In a recent study published in Clinical Nutrition, researchers investigated the influence of biological and psychological postpartum maternal stress on human milk fatty acid composition through a prospective cohort study in Amsterdam.
Maternal postpartum stress is known to affect the health of the infant, with exposure to stress during the developmental period potentially increasing the risk of a wide range of metabolic and mental health disorders in the child.
One of the suggested mechanisms of transmission of maternal stress to the newborn child is through compositional changes in human milk, specifically the levels of fatty acids. Studies have shown that fatty acids are essential for the healthy development of the infant, and insufficient levels of fatty acids in the diet increase the risk of diseases later in life.
Experiments with animal models have shown that exposure to stress during early development leads to low levels of polyunsaturated fatty acids in the plasma and brain. While various factors such as body mass index, genetics, and maternal diet can influence the fatty acid composition of human milk, emerging evidence suggests that the psychopathologies of postpartum stress can change the fatty acid composition of human milk. However, conclusive studies on how stress affects human milk fatty acid composition are lacking.
About the study
The present prospective cohort study called the Amsterdam mother’s milk study, recruited pregnant or new mothers aged 18 years or older who intended to breastfeed their infants at least for the first month. Mothers with gestational diabetes mellitus or on glucocorticoid or psychopharmaceutical medications were excluded, as were neonatal infants with major congenital disorders or diseases which reduced their life expectancy to below a month.

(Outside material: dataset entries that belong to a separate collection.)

Lemma att_add_ok x pid s x' s' :
  seg_ok n x ->
  shm_att_add E K (seg_attach x (u64 (g_nattch x + 1)) (g_att x) (g_attcap x)) pid s
    = (x', s') ->
  same_globals s s' /\ seg_ok (n + 1) x' /\
  (exists att cap, x' = seg_attach x (g_nattch x + 1) att cap) /\
  (sh_mem s = [] -> sh_mem s' = [] /\ (accounted x -> accounted x')).
Proof.
  intros Hx. pose proof Hn as Hn'. unfold STEPS_MAX in Hn'. pose proof Hx as [H1 H2 H3 H4 H5 H6].
  rewrite (wrapu_small 64) by lia. unfold shm_att_add. cbn [g_att g_nattch g_attcap seg_attach].
  pose proof (att_bump_spec pid (g_att x)) as Hb.
  assert (Hd : forall att cap, doomed_ok (seg_attach x (g_nattch x + 1) att cap)).
  { intros att cap Hr. destruct (H6 Hr) as (? & ? & ?). simpl. split; [done|]. split; [lia|done]. }
  destruct (att_bump pid (g_att x)) as [att|] eqn:Ea.
  - intros [= <- <-]. destruct (att_bump_rows n _ _ _ ltac:(lia) H4 Ea) as (Ho & Ht & Hp).
    split; [done|]. split; [|split; [by eauto|]].
    + split; simpl; try done; try apply Hd; [lia|].
      apply (f_equal length) in Hp. rewrite !length_fmap in Hp.
      unfold cap_max in *. lia.
    + unfold accounted. simpl. intros ->. split; [done|lia].
  - destruct (shm_att_reserve K _ _ s) as [o s1] eqn:Er.
    pose proof (rok_len _ _ H4) as Hl.
    destruct (att_reserve_spec K n _ _ _ _ _ HK Hn (conj (Nat2Z.is_nonneg _) Hl) H5 Er)
      as (G1 & G2 & G3 & _ & Hm & Hc).
    destruct o as [cap|]; intros [= <- <-].
    + specialize (Hc cap eq_refl).
      destruct (att_snoc_rows n pid (e_start E pid) (g_att x) ltac:(lia) H4 Hb) as [Ho Ht].
      split; [done|]. split; [|split; [by eauto|]].
      * split; simpl; try done; try apply Hd; [lia|].
        rewrite length_app. simpl. unfold cap_max in *. lia.
      * unfold accounted. simpl. intros Hm'. split; [by apply Hm|lia].
    + split; [done|]. split; [|split; [by eauto|]].
      * split; simpl; try done; try apply Hd; [lia|by eapply rows_ok_le; [|done]; lia|].
        unfold cap_max in *. lia.
      * intros Hm'. by destruct (Hm Hm').
Qed.

(** A segment with its dead attachers taken off. *)
Definition reclaimed (x : seg) : seg :=
  let '(att, nattch) := reclaim_loop E (length (g_att x)) 0 (g_att x) (g_nattch x) in
  seg_attach x nattch att (g_attcap x).

Lemma shm_reclaim_seg_eq k x s :
  shm_reclaim_seg E k x s =
  if g_rmid x && (g_nattch (reclaimed x) =? 0)
  then shm_free k (reclaimed x) s else put_seg k (Some (reclaimed x)) s.
Proof.
  unfold shm_reclaim_seg, reclaimed. by destruct (reclaim_loop _ _ _ _ _) as [att z].
Qed.

(** All of [seg_ok] but the mark of a removed segment. *)
Record seg_pre (x : seg) : Prop := SegPre {
  spre_id : id_ok (g_shmid x);
  spre_size : g_size x <> 0;
  spre_nattch : 0 <= g_nattch x <= n;
  spre_rows : rows_ok n (g_att x);
  spre_cap : Z.of_nat (length (g_att x)) <= g_attcap x <= cap_max n;
  spre_rmid : g_rmid x = true ->
    g_key x = 0 /\ has_flag (g_mode x) CNG_SHM_DEST = true }.

Lemma seg_ok_pre x : seg_ok n x -> seg_pre x.
Proof. intros []. split; try done. intros H. by destruct (sok_rmid0 H) as (? & _ & ?). Qed.

Lemma reclaimed_spec x :
  seg_pre x ->
  (exists att cap z, reclaimed x = seg_attach x z att cap) /\
  seg_pre (reclaimed x) /\
  g_att (reclaimed x) ≡ₚ filter (alive E) (g_att x) /\
  (accounted x -> accounted (reclaimed x)).
Proof.
  intros [H1 H2 H3 H4 H5 H6].
  destruct (reclaim_rows E x) as (att & Hr & Hp); [by eapply rows_ok_nonneg|lia|].
  unfold reclaimed. rewrite Hr.
  pose proof (total_filter (alive E) (g_att x) (rows_ok_nonneg _ _ H4)) as Ht.
  rewrite <-(total_perm _ _ Hp) in Ht.
  pose proof (Permutation_length Hp). pose proof (length_filter (alive E) (g_att x)).
  pose proof (rows_ok_perm n _ _ (symmetry Hp) (rows_ok_filter n (alive E) _ H4)) as Ho.
  split; [by eauto|]. split; [|split; [done|]].
  - split; simpl; try done; lia.
  - unfold accounted. simpl. pose proof (total_nonneg att (rows_ok_nonneg _ _ Ho)). lia.
Qed.

Lemma reclaim_seg_wf k x x0 s :
  shm_wf n s -> has_slot (sh_seg s) k x0 -> seg_pre x ->
  g_shmid x = g_shmid x0 -> g_key x = g_key x0 \/ g_key x = 0 ->
  shm_wf n (shm_reclaim_seg E k x s).
Proof.
  intros Hwf Hk Hx Hid Hkey. rewrite shm_reclaim_seg_eq.
  destruct (reclaimed_spec x Hx) as ((att & cap & z & Er) & Hp & _).
  destruct (g_rmid x && (g_nattch (reclaimed x) =? 0)) eqn:Ed; [by apply wf_free|].
  assert (Hok : seg_ok n (reclaimed x)).
  { destruct Hp as [? ? ? ? ? H6]. split; try done. intros Hr. destruct (H6 Hr). split; [done|].
    rewrite Er in Hr. simpl in Hr. rewrite Hr in Ed. bprop. naive_solver. }
  eapply wf_put; [done|exact Hk|done|..]; rewrite Er; simpl; done.
Qed.

Lemma reclaim_all_wf : forall l i s,
  shm_wf n s -> (forall j x, l !! j = Some (Some x) -> has_slot (sh_seg s) (i + j) x) ->
  shm_wf n (reclaim_all_loop E l i s).
Proof.
  induction l as [|[x|] l IH]; intros i s Hwf Hl; cbn [reclaim_all_loop]; [done|..].
  - pose proof (Hl 0%nat x eq_refl) as Hx. rewrite Nat.add_0_r in Hx. apply IH.
    + eapply reclaim_seg_wf; [done|exact Hx| |done|by left].
      by apply seg_ok_pre, (swf_segs n s Hwf i).
    + intros j y Hj. specialize (Hl (S j) y Hj). rewrite Nat.add_succ_r in Hl.
      rewrite shm_reclaim_seg_eq. unfold has_slot. case_if; simpl;
        rewrite list_lookup_insert_ne by lia; done.
  - apply IH; [done|]. intros j y Hj. specialize (Hl (S j) y Hj).
    by rewrite Nat.add_succ_r in Hl.
Qed.
End Ops.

The study included two groups of new mothers to cover a wide range of stress levels. This high-stress group consisted of mothers whose infants had been hospitalized for at least two days and a control group consisting of mothers with healthy infants.
Psychological stress perceptions were assessed using a validated questionnaire to determine factors such as early-life stress due to abuse, neglect, or trauma, lifetime history of stress, and situational stress levels. The questionnaire also evaluated anxiety, postnatal depression, and food intake in the mothers.
Hair samples were collected once, before ten days from birth, to measure cortisol and cortisone levels, which were used as the last trimester baseline of stress. Two and three samples of saliva and milk samples, respectively, were collected on days 10, 17, and 24 after birth. Saliva swabs were collected to measure the cortisol awakening response. Milk samples were used to assess fatty acid and cortisol levels.
The results determined that maternal postpartum stress was correlated to lower concentrations of total fatty acids, monounsaturated fatty acids, saturated fatty acids, long-chain polyunsaturated fatty acids, and omega-6 (n6) polyunsaturated fatty acids in mature milk (collected on days 17 and 24), but not in transitional milk (collected on day 10).
The absolute concentrations of total fatty acids, polyunsaturated fatty acids, and omega-6 polyunsaturated fatty acids were lower in the high-risk group compared to the control group. The relative concentrations of fatty acids and cortisol levels did not differ between the high-risk and control groups.
Analysis of perceived psychological stress revealed that lifetime stress negatively affected the levels of omega-6 polyunsaturated fatty acids and linoleic acid and the omega-3 to omega-6 polyunsaturated fatty acids ratio. Recent depression, anxiety, and perceived stress did not affect human milk fatty acids. The authors noted that other lifestyle factors and dietary intake could also indirectly affect the concentrations of fatty acids in human milk.
Overall, the study showed that maternal postpartum stress resulted in lower concentrations of total, saturated, long-chain polyunsaturated, monounsaturated, and omega-6 polyunsaturated fatty acids in mature human milk. The authors believe that the low levels of fatty acids in human milk could transmit stress signals to the infant.
Furthermore, the study found that recent perceived stress, anxiety, and depression did not influence the fatty acid concentrations in human milk. Still, a history of stress exposure did negatively impact human milk composition. According to the authors, chronic stress levels could cause physiological and metabolic changes in the mother’s body that manifest noticeably during postpartum stress.